11) A market research company employs a large number of typists to enter data into a computer. The time
taken for new typists to learn the computer system is known to have a normal distribution with a mean of 90
minutes and a standard deviation of 18 minutes. The proportion of new typists that take more than two hours to
learn the computer system is
a) 0.952.
b) 0.548.
c) 0.048.
d) 0.452.
e) 0.7431.
12) A soft­drink machine can be regulated so that it discharges an average of µ ounces per cup. If the ounces
of fill are normally distributed with a standard deviation of 0.4 ounces, what value should µ be set at so that
6­ounce cups will overflow only 2% of the time?
a) 6.82
b) 6.00
c) 5.18
d) 5.60
e) 6.34
Round 3 ­ DO NOT WRITE ON THIS PAPER.
13) Webb is a baseball fanatic. He keeps his own statistics on the major league teams and individual players.
For the 350 regular starters, Webb has found their mean batting average is 0.229, with a standard deviation of
0.024. His sister is appalled that baseball players get paid the salaries they do and get a hit less than 25% of
their attempts at bat. To further her argument, she asks for the following information:
a) What proportion of players hit more than 25% of the times they are at bat?

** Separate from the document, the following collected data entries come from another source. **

(** [handleStart], with [startSpeechRecognition] and [startChimeDetection]
    inlined.  [speechSupported] tells whether the browser has a
    recognition constructor and [microphone] is [None] when
    [getUserMedia] succeeds and the error message otherwise. *)
Definition handleStart (selectedLine : LineId) (originId destinationId : string)
  (speechSupported : bool) (microphone : option string) (now : Z) (st : State)
  : State :=
  if String.eqb originId EmptyString || String.eqb destinationId EmptyString
     || String.eqb originId destinationId
  then st
  else
    let route := getStationsOnRoute stations selectedLine originId destinationId in
    let st := setRouteStations route st in
    let st := set_stationKeywordsRef (buildStationKeywords route) st in
    let st := set_matchedStationsRef ∅ st in
    let st := setEventLog [] st in
    let st := setTranscript EmptyString st in
    let st := setSpeechMatches [] st in
    let st := setSpeechError None st in
    let st := setChimeLevel ((-100) # 1) st in
    let st := setChimeDetected false st in
    let st := setChimeCount 0%nat st in
    let st := setRunning true st in
    let st :=
      if speechSupported then addEvent now speech ListeningStarted st
      else setSpeechError
             (Some "SpeechRecognition not supported in this browser"%string) st in
    match microphone with
    | None => addEvent now chime MonitoringStarted st
    | Some message => addEvent now chime (MicrophoneError message) st
    end.

Definition handleStop (st : State) : State := setRunning false st.

(** Everything that can reach the component, in any order. *)
Inductive Input :=
| PressStart (selectedLine : LineId) (originId destinationId : string)
             (speechSupported : bool) (microphone : option string) (now : Z)
| PressStop
| Result (event : SpeechRecognitionEvent)
| Frame (now : Z) (avgDb : Q)
| Timeout.

(** Frames are handled in the order of their clock readings: the input
    is a frame no earlier than [t], or not a frame at all. *)
Definition since (t : Z) (i : Input) : bool :=
  match i with
  | Frame now _ => t <=? now
  | _ => true
  end.

Definition react (st : State) (i : Input) : State :=
  match i with
  | PressStart l o d sup mic now => handleStart l o d sup mic now st
  | PressStop => handleStop st
  | Result event => onresult st event
  | Frame now avgDb => tick st now avgDb
  | Timeout => flashTimeout st
  end.

End Session.

(** The list of speech matches has no repetition and is covered by the
    set of matched station ids. *)
Definition recorded (st : State) : Prop :=
  List.NoDup (speechMatches st)
  /\ forall x, In x (speechMatches st) -> x ∈ matchedStationsRef st.

(** A run of animation frames, each with its clock reading and band
    average. *)
Definition frames (st : State) (l : list (Z * Q)) : State :=
  fold_left (fun s f => tick s (fst f) (snd f)) l st.

(** Whether the frame handled in [st] reaches the branch that counts and
    logs a chime. *)
Definition emits (st : State) (now : Z) (avgDb : Q) : bool :=
  Qlt_bool CHIME_THRESHOLD_DB avgDb && chimeActiveRef st
  && (CHIME_MIN_DURATION_MS <=? now - chimeStartRef st).

Definition onRoute (st : State) : Prop :=
  stationKeywordsRef st = buildStationKeywords (routeStations st)
  /\ forall x, In x (speechMatches st) -> In x (map id (routeStations st)).

(** The loop of [tick] over the bins of the band (source lines 505-510):
    [i] is the loop variable and [rest] holds [freqData[i]], [freqData[i+1]],
    ... so that the loop ends when [rest] is exhausted or [i] passes
    [highBin]. *)
Fixpoint bandLoop (highBin i : nat) (rest : list Q) (sum : Q) (count : nat)
  : Q * nat :=
  match rest with
  | [] => (sum, count)
  | x :: r =>
      if (i <=? highBin)%nat
      then bandLoop highBin (S i) r (Qplus sum x) (S count)
      else (sum, count)
  end.
(** ** C10 *)

(** C10: when the entity has a password field and each template's target
    class exists (with its constructor), both artifacts are produced
    whether or not the class has a [create] or an [update] method: the
    async marking raises nothing for a missing name, and flips exactly the
    [create]/[update] methods present. *)
Theorem async_marking_skips_missing_methods
  (SRC_DIRECTORY : string) (serviceTemplate serviceBaseTemplate : File)
  (entityName entityType : string) (entity : Entity)
  (ms1 ms2 : list ClassMember) :
  filter isPasswordField (entityFields entity) <> [] ->
  let mapping := createMapping entityName entityType
                   (filter isPasswordField (entityFields entity)) in
  findClass (interpolate mapping serviceTemplate) (createServiceId entityType) = Some ms1 ->
  hasConstructor ms1 = true ->
  findClass (interpolate mapping serviceBaseTemplate) (createServiceBaseId entityType)
    = Some ms2 ->
  hasConstructor ms2 = true ->
  exists m1 tr1 m2 tr2,
    createServiceModulesRun SRC_DIRECTORY serviceTemplate serviceBaseTemplate
      entityName entityType entity = Ok [(m1, tr1); (m2, tr2)] /\
    (exists out1, findClass (code m1) (createServiceId entityType) = Some out1 /\
       map asyncView out1 = map (asyncMarked ["create"; "update"]) (map asyncView ms1)) /\
    (exists out2, findClass (code m2) (createServiceBaseId entityType) = Some out2 /\
       map asyncView out2 = map (asyncMarked ["create"; "update"]) (map asyncView ms2)).
Proof.
  intros Hne mapping E1 C1 E2 C2.
  destruct (createServiceModule_succeeds SRC_DIRECTORY serviceTemplate entityName mapping
              (filter isPasswordField (entityFields entity)) (createServiceId entityType)
              (createServiceBaseId entityType) ms1 E1 C1) as (m1 & tr1 & H1).
  destruct (createServiceBaseModule_succeeds SRC_DIRECTORY serviceBaseTemplate entityName
              mapping (filter isPasswordField (entityFields entity))
              (createServiceId entityType) (createServiceBaseId entityType) ms2 E2 C2)
    as (m2 & tr2 & H2).
  exists m1, tr1, m2, tr2. split.
  - apply createServiceModulesRun_intro; assumption.
  - split.
    + destruct (createServiceModule_async _ _ _ _ _ _ _ _ _ Hne H1)
        as (msIn & msOut & Ein & Eout & Hv).
      rewrite E1 in Ein. injection Ein as <-. exists msOut. auto.
    + destruct (createServiceBaseModule_async _ _ _ _ _ _ _ _ _ Hne H2)
        as (msIn & msOut & Ein & Eout & Hv).
      rewrite E2 in Ein. injection Ein as <-. exists msOut. auto.
Qed.

(** ** C3 *)

(** C3: when [createServiceModules] produces both artifacts, the two
    pipelines take the same password-field branch (both look the class up
    and mutate it iff the entity has a password field), interpolate with the
    same mapping, inject the same collaborator ([protected readonly
    passwordService: PasswordService]) and mark the same method names
    ([create], [update]) async. *)
Theorem artifact_pair_symmetry
  (SRC_DIRECTORY : string) (serviceTemplate serviceBaseTemplate : File)
  (entityName entityType : string) (entity : Entity)
  (m1 m2 : Module) (tr1 tr2 : list Op) :
  createServiceModulesRun SRC_DIRECTORY serviceTemplate serviceBaseTemplate
    entityName entityType entity = Ok [(m1, tr1); (m2, tr2)] ->
  let pw := filter isPasswordField (entityFields entity) in
  let mapping := createMapping entityName entityType pw in
  let mutates := negb (Nat.eqb (length pw) 0) in
  existsb isGetClassOp tr1 = mutates /\
  existsb isGetClassOp tr2 = mutates /\
  filter isInterpolateOp tr1 = [OpInterpolate mapping] /\
  filter isInterpolateOp tr2 = [OpInterpolate mapping] /\
  filter isInjectOp tr1 = filter isInjectOp tr2 /\
  filter isInjectOp tr1 =
    (if mutates then [OpAddInjectableDependency "passwordService" "PasswordService" "protected"]
     else []) /\
  filter isMarkAsyncOp tr1 = filter isMarkAsyncOp tr2 /\
  filter isMarkAsyncOp tr1 = (if mutates then [OpMarkAsync ["create"; "update"]] else []).
Proof.
  intros H pw mapping mutates.
  apply createServiceModulesRun_inv in H as (m1' & tr1' & m2' & tr2' & Hr & H1 & H2).
  inversion Hr; subst m1' tr1' m2' tr2'. clear Hr.
  fold pw mapping in H1, H2.
  rewrite createServiceModule_flat in H1. rewrite createServiceBaseModule_flat in H2.
  unfold mutates. destruct (Nat.eqb (length pw) 0).
  - injection H1 as _ <-. injection H2 as _ <-. simpl. repeat split.
  - destruct (findClass _ (createServiceId entityType)) in H1; [|discriminate].
    destruct (injectParam _ _) in H1; [|discriminate].
    destruct (findClass _ (createServiceBaseId entityType)) in H2; [|discriminate].
    destruct (injectParam _ _) in H2; [|discriminate].
    injection H1 as _ <-. injection H2 as _ <-. simpl. repeat split.
Qed.

(** ** C5 *)

(** C5: for an entity with a password field, when both artifacts are
    produced, only the concrete pipeline splices [passwordService] into the
    super-constructor call (the splice appends it after the existing
    arguments, in their order), and only the base pipeline adds an import
    of [transformStringFieldUpdateInput] (from the [prisma.util] module,
    relative to the base artifact). *)
Theorem collaborator_injection_asymmetry
  (SRC_DIRECTORY : string) (serviceTemplate serviceBaseTemplate : File)
  (entityName entityType : string) (entity : Entity)
  (m1 m2 : Module) (tr1 tr2 : list Op) :
  filter isPasswordField (entityFields entity) <> [] ->
  createServiceModulesRun SRC_DIRECTORY serviceTemplate serviceBaseTemplate
    entityName entityType entity = Ok [(m1, tr1); (m2, tr2)] ->
  filter isSuperSpliceOp tr1 = [OpAddIdentifierToConstructorSuperCall "passwordService"] /\
  filter isSuperSpliceOp tr2 = [] /\
  filter (importsSymbol "transformStringFieldUpdateInput") tr2 =
    [OpAddImports [importNames ["transformStringFieldUpdateInput"]
                     (relativeImportPath (serviceBaseModulePath SRC_DIRECTORY entityName)
                        (PRISMA_UTIL_MODULE_PATH SRC_DIRECTORY))]] /\
  filter (importsSymbol "transformStringFieldUpdateInput") tr1 = [] /\
  (forall args : list Expr,
     spliceSuperArg "passwordService" (BExpr (ECall ESuper args)) =
     BExpr (ECall ESuper (args ++ [EId "passwordService"])%list)).
Proof.
  intros Hne H.
  apply createServiceModulesRun_inv in H as (m1' & tr1' & m2' & tr2' & Hr & H1 & H2).
  inversion Hr; subst m1' tr1' m2' tr2'. clear Hr.
  rewrite createServiceModule_flat, length_nonzero in H1 by assumption.
  rewrite createServiceBaseModule_flat, length_nonzero in H2 by assumption.
  destruct (findClass _ (createServiceId entityType)) in H1; [|discriminate].
  destruct (injectParam _ _) in H1; [|discriminate].
  destruct (findClass _ (createServiceBaseId entityType)) in H2; [|discriminate].
  destruct (injectParam _ _) in H2; [|discriminate].
  injection H1 as _ <-. injection H2 as _ <-.
  split; [reflexivity|]. split; [reflexivity|]. split; [reflexivity|].
  split; [|reflexivity].
  unfold scaffoldOps.
  cbn [filter app importsSymbol existsb specifiers importNames].
  rewrite serviceBaseId_not_transform_helper. reflexivity.
Qed.

(** ** C8 *)

(** C8 (as stated, refuted): on the [Customer] scenario, the scaffold
    removal of template-only class declarations runs before the structural
    mutators in both pipelines, so not every scaffold-stripping operation
    follows them. *)
Lemma scaffold_removal_before_mutators :
  exists m1 tr1 m2 tr2,
    createServiceModulesRun "server/src" sampleServiceTemplate sampleServiceBaseTemplate
      "customer" "Customer" customerEntity = Ok [(m1, tr1); (m2, tr2)] /\
    stripsAfterMutators isScaffoldStripOp isStructuralMutatorOp tr1 = false /\
    stripsAfterMutators isScaffoldStripOp isStructuralMutatorOp tr2 = false.
Proof. do 4 eexists. split; [vm_compute; reflexivity|]. split; vm_compute; reflexivity. Qed.

(** C8 (amended): in both pipelines, for any input and whatever the
    outcome, the removal of template-only class declarations runs right
    after interpolation, and the four other scaffold removals (TS-ignore
    comments, ESLint comments, variable declares, interface declares) run
    strictly after every structural mutator and import addition. *)
Theorem scaffold_removal_order
  (SRC_DIRECTORY : string) (serviceTemplate serviceBaseTemplate : File)
  (entityName : string) (mapping : Mapping) (passwordFields : list EntityField)
  (serviceId serviceBaseId : string) :
  let tr1 := snd (createServiceModule SRC_DIRECTORY serviceTemplate entityName mapping
                    passwordFields serviceId serviceBaseId) in
  let tr2 := snd (createServiceBaseModule SRC_DIRECTORY serviceBaseTemplate entityName
                    mapping passwordFields serviceId serviceBaseId) in
  firstn 2 tr1 = [OpInterpolate mapping; OpRemoveTSClassDeclares] /\
  firstn 2 tr2 = [OpInterpolate mapping; OpRemoveTSClassDeclares] /\
  stripsAfterMutators isTrailingScaffoldStripOp isStructuralMutatorOp tr1 = true /\
  stripsAfterMutators isTrailingScaffoldStripOp isStructuralMutatorOp tr2 = true.
Proof.
  intros tr1 tr2. unfold tr1, tr2.
  rewrite createServiceModule_flat, createServiceBaseModule_flat.
  destruct (Nat.eqb (length passwordFields) 0); [repeat split|].
  destruct (findClass _ serviceId); [destruct (injectParam _ _)|];
  destruct (findClass _ serviceBaseId); try destruct (injectParam _ _);
  repeat split.
Qed.

(** ** C9 *)

(** C9 (as stated, refuted): an entity without password fields gets both
    artifacts from templates that lack the [TagService] and
    [TagServiceBase] class declarations: the class is never looked up. *)
Lemma missing_class_no_password_fields :
  findClass (interpolate (createMapping "tag" "Tag" []) classlessTemplate) "TagService" = None /\
  findClass (interpolate (createMapping "tag" "Tag" []) classlessTemplate) "TagServiceBase"
    = None /\
  exists mods, createServiceModules "server/src" classlessTemplate classlessTemplate
                 "tag" "Tag" tagEntity = Ok mods.
Proof.
  split; [reflexivity|]. split; [reflexivity|]. eexists. vm_compute. reflexivity.
Qed.

(** C9 (amended): when a loaded template lacks, after interpolation, the
    class declaration of its conventional identifier ([serviceId] for the
    concrete template, [serviceBaseId] for the base one), the synthesis
    fails with an error exactly when the entity has a password field;
    without password fields the artifacts are produced. *)
Theorem missing_class_fails_iff_password_fields
  (SRC_DIRECTORY : string) (serviceTemplate serviceBaseTemplate : File)
  (entityName entityType : string) (entity : Entity) :
  let pw := filter isPasswordField (entityFields entity) in
  let mapping := createMapping entityName entityType pw in
  findClass (interpolate mapping serviceTemplate) (createServiceId entityType) = None \/
  findClass (interpolate mapping serviceBaseTemplate) (createServiceBaseId entityType) = None ->
  (exists e, createServiceModules SRC_DIRECTORY serviceTemplate serviceBaseTemplate
               entityName entityType entity = Err e) <-> pw <> [].
Proof.
  intros pw mapping Hmiss.
  unfold createServiceModules, createServiceModulesRun. fold pw mapping.
  rewrite createServiceModule_flat, createServiceBaseModule_flat.
  destruct pw as [|f pw'] eqn:Epw.
  - simpl. split; [intros [e He]; discriminate|intros Hne; contradiction].
  - cbn [length Nat.eqb]. split; [intros _; discriminate|intros _].
    findClass_through.
    destruct Hmiss as [E|E]; rewrite E.
    + eexists. reflexivity.
    + destruct (findClass (interpolate mapping serviceTemplate) _); [|eexists; reflexivity].
      destruct (injectParam _ _); eexists; reflexivity.
Qed.

(** * Instances of the hypotheses

    Each theorem with hypotheses, applied on the [Customer] or [Tag]
    scenario of the specification, where its hypotheses hold. *)

Lemma create_args_mapping_hash_overrides_win_witness :
  filter isPasswordField (entityFields customerEntity) <> [] /\
  lastPropFor "password"
    (PSpread (EMember ARGS_ID DATA_ID) ::
     map createArgsOverride (filter isPasswordField (entityFields customerEntity))) =
  Some (EAwait (ECall HASH_MEMBER_EXPRESSION [argsDataField "password"])).
Proof.
  split; [discriminate|].
  destruct (create_args_mapping_hash_overrides_win "customer" "Customer" customerEntity
              ltac:(discriminate)) as [_ Hall].
  apply (Hall customerPassword). left. reflexivity.
Defined.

b) Since the players with the top ten batting averages get cash bonuses, what is the lowest batting average that
will receive a bonus?
ANSWERS
1) D
2) B
3) D
4) E
5) D
6) D
7) A
8) D
9) D
10) C
11) C
12) C
13) (a) z = 0.25−0.229
0.024 = 0.875 0.1922 about 19% of the players get hits on average over 25% of the time. 2 pts.
(b) 10/350 = 0.02857 2.857% get a raise 2 pts.
1 ­ 0.02857 = 0.97143
z = 1.9
x = 0.2746
The top 10 players have batting averages of 0.2746 or higher. 2 pts.